Dr. Boyd sent Thompson to the hospital for x-rays of the thumb to see if there were any broken or fractured bones, and whether there was any dislocation at the joint. He did not need x-rays to tell him that his patient had a substantial sprain.


A radiologist is a medical doctor specializing in radiology. He frequently, as did *449 Dr. Clayton, contracts with a hospital to read x-rays taken of patients of referring doctors. He does not take the x-ray films. He is not a treating physician; he does not attempt to administer to or advise any patient. Indeed, quite frequently he never even sees the patient. He does have some responsibility to see that a good x-ray view has been taken and developed. His primary responsibility is to evaluate the developed x-ray films (in accordance with recognized standards of his profession) to determine disease or abnormality.


Roentgen rays are commonly known as x-rays. Images produced on film by these rays are not photographs. Precisely they are roentgenograms, also technically described as radiographs, but best known as "x-ray films."

When a person examines an x-ray, he is not examining a photograph of the inside of a body, much less "seeing" inside the body. An x-ray machine produces x-rays that have the unusual ability to penetrate solid matter. The degree of penetration depends upon the density of the body: the greater the density, the less penetration. X-rays passing through a body onto a chemically prepared film form an image when the film is processed or developed.

As noted, the more solid or dense the object, the more it absorbs the x-rays. Conversely, the less solid the object, the more easily the x-rays pass on through. In the human body bones and structures containing calcium constitute the densest of barrier to x-rays. Matter with the least density are air and gas. Therefore, when a portion of the anatomy is placed on an x-ray film plate (or "cassette" surface) and an x-ray is taken, the following takes place: The densest part of the anatomy such as the bone offers the greatest resistance and permits the least number of rays to penetrate through onto the film. That part of the film will be the lightest shade. Where no resistance has been encountered the film will be dark. The part offering some resistance, but not that of bone, will give a grayer, or darker shade than the bone, but not completely dark. The x-ray film is a chemical reproduction of the shadows cast by the object being x-rayed onto the x-ray film plate.

In the case of an x-ray film, however, the shadows are light, rather than dark. In this sense an x-ray film is similar to a negative in an ordinary photograph.

If a small piece or material, dirt or lint gets onto the undeveloped film, or the film is slightly crinkled when being developed, or is slightly scratched on the surface, this creates a problem in determining whether or not this was a representation of what was in the body, or a defect in the developed x-ray film. Radiologists call these imperfections which appear on the x-rays film "artifacts."


The perimeter of the entire area injured in this case is small. The total metacarpal-phalangeal joint and affected adjacent portions of the first phalange and first metacarpal bones was no more than an inch by an inch and a half in size.

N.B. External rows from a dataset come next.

(** [fresh] is what the memory of the result holds *)
Definition re_replacement_text (fresh repl gs orig : list Z) : result (list Z) :=
  let* n := caml_string_length repl in
  let p := take (Z.to_nat n) repl in
  let* len := replacement_length p gs 0 in
  let* res := caml_alloc_string fresh len in
  replacement_copy p gs orig res 0.

(** ** The first match of a search *)

(** the first match of [o] at the positions [ps], in their order *)
Definition first_match (o : Z -> option (list Z)) (ps : list Z) : list Z :=
  groups_or_empty (head (omap o ps)).

(** the positions that [skip] passes have no match *)
Definition skips (o : Z -> option (list Z)) (skip : Z -> result Z) (ps : list Z) : Prop :=
  match ps with
  | [] => True
  | p :: _ => exists before q after,
      ps = before ++ q :: after /\ skip p = Ok q /\ Forall (fun x => o x = None) before
  end.

Lemma first_match_skip o before ps :
  Forall (fun x => o x = None) before -> first_match o (before ++ ps) = first_match o ps.
Proof.
  intros H. unfold first_match. rewrite omap_app.
  assert (omap o before = []) as ->; [|done].
  induction H as [|p l Ep _ IH]; [done|]. cbn. by rewrite Ep.
Qed.
Definition port_other_host : dict Value :=
  [("PortId", VStr "Gi0/1"); ("ConnectsToHost", VStr "host2");
   ("ConnectsToInterface", VStr "eth0")].

Definition port_this_host : dict Value :=
  [("PortId", VStr "Gi0/2"); ("ConnectsToHost", VStr "host1");
   ("ConnectsToInterface", VStr "eth0")].

Definition port_no_host : dict Value :=
  [("PortId", VStr "Gi0/3")].

Definition example_ports : dict Value :=
  [("p1", VDict port_other_host); ("p2", VDict port_this_host)].

Definition example_linkdiscovery : JsonObj :=
  {| discovertype := "__LinkDiscovery";
     data := [("ChassisId", VStr "00-11-22-33-44-55");
              ("ports", VDict example_ports)] |}.

Definition example_no_chassis : JsonObj :=
  {| discovertype := "__LinkDiscovery";
     data := [("SystemName", VStr "sw1"); ("ports", VDict example_ports)] |}.

End LinkSpec.

(** ** What the further properties are stated with *)

Module ChecksumAux.
Import ChecksumDiscovery.

(** A change read the other way round. *)
Definition swap_change (change : string * string) : string * string :=
  (snd change, fst change).

Definition is_warning (e : Effect) : bool :=
  match e with ELogWarning _ _ _ _ => true | _ => false end.

(** The text stored for a packet gives its data back when it is read. *)
Definition reads_back (jsonobj_str : JsonObj (dict string) -> string)
    (pyConfigContext : string -> JsonObj (dict string))
    (jsonobj : JsonObj (dict string)) : Prop :=
  data (pyConfigContext (jsonobj_str jsonobj)) = data jsonobj.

When Dr. Clayton was asked to examine the x-ray films of Thompson's hand, he was looking for fractured bones as well as any dislocation at the joints. Soft tissues such as ligaments and muscles would not show up on an x-ray, and therefore any actual stretching or tearing of such tissues would not be revealed by x-rays. However, dislocation (subluxation) of the bones at a joint will be revealed by x-ray and indicate substantial disruption of the attached ligaments.

A bone may be fractured when it is broken in two or cracked. Dr. Clayton would have been interested in a fracture of this type. Another type of fracture is an "avulsion" fracture caused when a ligament is torn loose from the bone to which it has been attached and carries with it a piece of the bone. It was this last type of fracture Dr. Clayton was charged with negligently *450 failing to detect. Dr. Robertson testified he found three avulsion fractures.

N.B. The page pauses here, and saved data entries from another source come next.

(** * Monobank MCP server (src/index.ts): a shallow embedding and its properties

    The server exposes two tools, [get_client_info] and [get_statement], over
    the Monobank personal API.  This development models

    - the JavaScript values and built-ins the handlers use (numbers as IEEE
      binary64 floats, [Number::toString], [Math.floor], [Date] and
      [Date.prototype.toISOString], [JSON.stringify]);
    - the part of zod that [GetStatementArgsSchema] relies on;
    - the outside world (environment variable, clock, upstream HTTP server)
      as an explicit state threaded through an exception monad that also
      logs every request handed to [fetch];
    - [getClientInfo], [getStatement] and the [CallToolRequest] handler,
      following the source statement by statement.  *)

From Stdlib Require Import ZArith Floats String Ascii List Bool Lia Uint63.
Import ListNotations.

Local Open Scope string_scope.
Local Open Scope Z_scope.

(** ** JavaScript numbers

    A JS Number is an IEEE-754 binary64 value: Rocq's primitive [float].
    [Prim2SF] exposes sign, mantissa and exponent, which is how the exact
    mathematical value of a finite Number is read below. *)
Module Number.

(** Falsy numbers are [+0], [-0] and [NaN] (ToBoolean). *)
Definition truthy (x : float) : bool :=
  negb (PrimFloat.is_zero x || PrimFloat.is_nan x).

(** The integer part of the magnitude [m * 2^e]. *)
Definition magnitude_trunc (m : positive) (e : Z) : Z :=
  if 0 <=? e then Z.shiftl (Zpos m) e else Z.shiftr (Zpos m) (- e).

(** Is [m * 2^e] an integer? *)
Definition magnitude_integral (m : positive) (e : Z) : bool :=
  if 0 <=? e then true
  else Z.shiftl (Z.shiftr (Zpos m) (- e)) (- e) =? Zpos m.

(** [Some z] when the Number is exactly the integer [z]. *)
Definition to_integer (x : float) : option Z :=
  match Prim2SF x with
  | S754_zero _ => Some 0
  | S754_finite s m e =>
      if magnitude_integral m e
      then let q := magnitude_trunc m e in Some (if s then - q else q)
      else None
  | S754_infinity _ | S754_nan => None
  end.

(** The Number of an integer; exact for magnitudes below [2^53]. *)
Definition of_Z (z : Z) : float :=
  match z with
  | Z0 => PrimFloat.zero
  | Zpos _ => PrimFloat.of_uint63 (Uint63.of_Z z)
  | Zneg p => PrimFloat.opp (PrimFloat.of_uint63 (Uint63.of_Z (Zpos p)))
  end.

(** [Math.floor]. Integral values, infinities and NaN are returned as they
    are; otherwise the magnitude is below [2^53] and its floor is exact. *)
Definition floor (x : float) : float :=
  match Prim2SF x with
  | S754_finite s m e =>
      if magnitude_integral m e then x
      else
        let q := magnitude_trunc m e in
        if s then of_Z (- (q + 1)) else of_Z q
  | _ => x
  end.

Definition MAX_SAFE_INTEGER : Z := 2 ^ 53 - 1.

(** Decimal digits of a natural number, most significant first. *)
Definition digit_char (d : Z) : ascii := ascii_of_N (48 + Z.to_N d).
Definition compute_cmds_probs (seq1_counts : table Z)
    (seq2_counts : table (table Z)) (unk_token : string)
  : result (table Q * table (table Q)) :=
  let total_cmds := sum_Z (values (items seq1_counts)) in
  prior_probs <-
    for_each (keys (items seq1_counts))
      (fun acc cmd =>
         c <- getitem seq1_counts cmd ;;
         q <- true_div c total_cmds ;;
         Ok (setitem cmd q acc))
      [] ;;
  trans_probs <-
    for_each (items seq2_counts)
      (fun acc kv =>
         for_each (keys (items (snd kv)))
           (fun acc current =>
              row <- getitem seq2_counts (fst kv) ;;
              c <- getitem row current ;;
              row' <- getitem seq2_counts (fst kv) ;;
              q <- true_div c (sum_Z (values (items row'))) ;;
              Ok (setitem2 (fst kv) current q acc))
           acc)
      [] ;;
  prior_probs <- StateMatrix prior_probs unk_token ;;
  trans_probs <- StateMatrix2 trans_probs unk_token ;;
  Ok (prior_probs, trans_probs).

(** The loop [for a, bs in counts.items(): n = sum(bs.values());
    for b, count in bs.items(): probs[a][b] = count / n], which
    [compute_params_probs] and [compute_values_probs] both run. *)
Definition cond_probs (counts : table (table Z)) : result (dict (dict Q)) :=
  for_each (items counts)
    (fun acc kv =>
       let n := sum_Z (values (items (snd kv))) in
       for_each (items (snd kv))
         (fun acc bc =>
            q <- true_div (snd bc) n ;;
            Ok (setitem2 (fst kv) (fst bc) q acc))
         acc)
    [].

(** The loop [tot = sum(counts.values());
    for k, count in counts.items(): probs[k] = count / tot]. *)
Definition unigram_probs (counts : table Z) : result (dict Q) :=
  let tot := sum_Z (values (items counts)) in
  for_each (items counts)
    (fun acc kc =>
       q <- true_div (snd kc) tot ;;
       Ok (setitem (fst kc) q acc))
    [].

Finally, as above noted, in examining an x-ray you are not "seeing" inside the human body, or even a photograph of the interior anatomy. Some abnormalities in the human anatomy, such as an ordinary broken or displaced bone, are easily seen. Others present enormous difficulty. As to the latter, and this is just such a case, it is not unusual for competent radiologists to reach opposite conclusions reading the same x-rays. The bone fragments would have been minute.


The entire case against Dr. Clayton was the claim that he misread the July x-rays. It is pertinent to note, however, the interpretation these doctor witnesses made of both the July and November films.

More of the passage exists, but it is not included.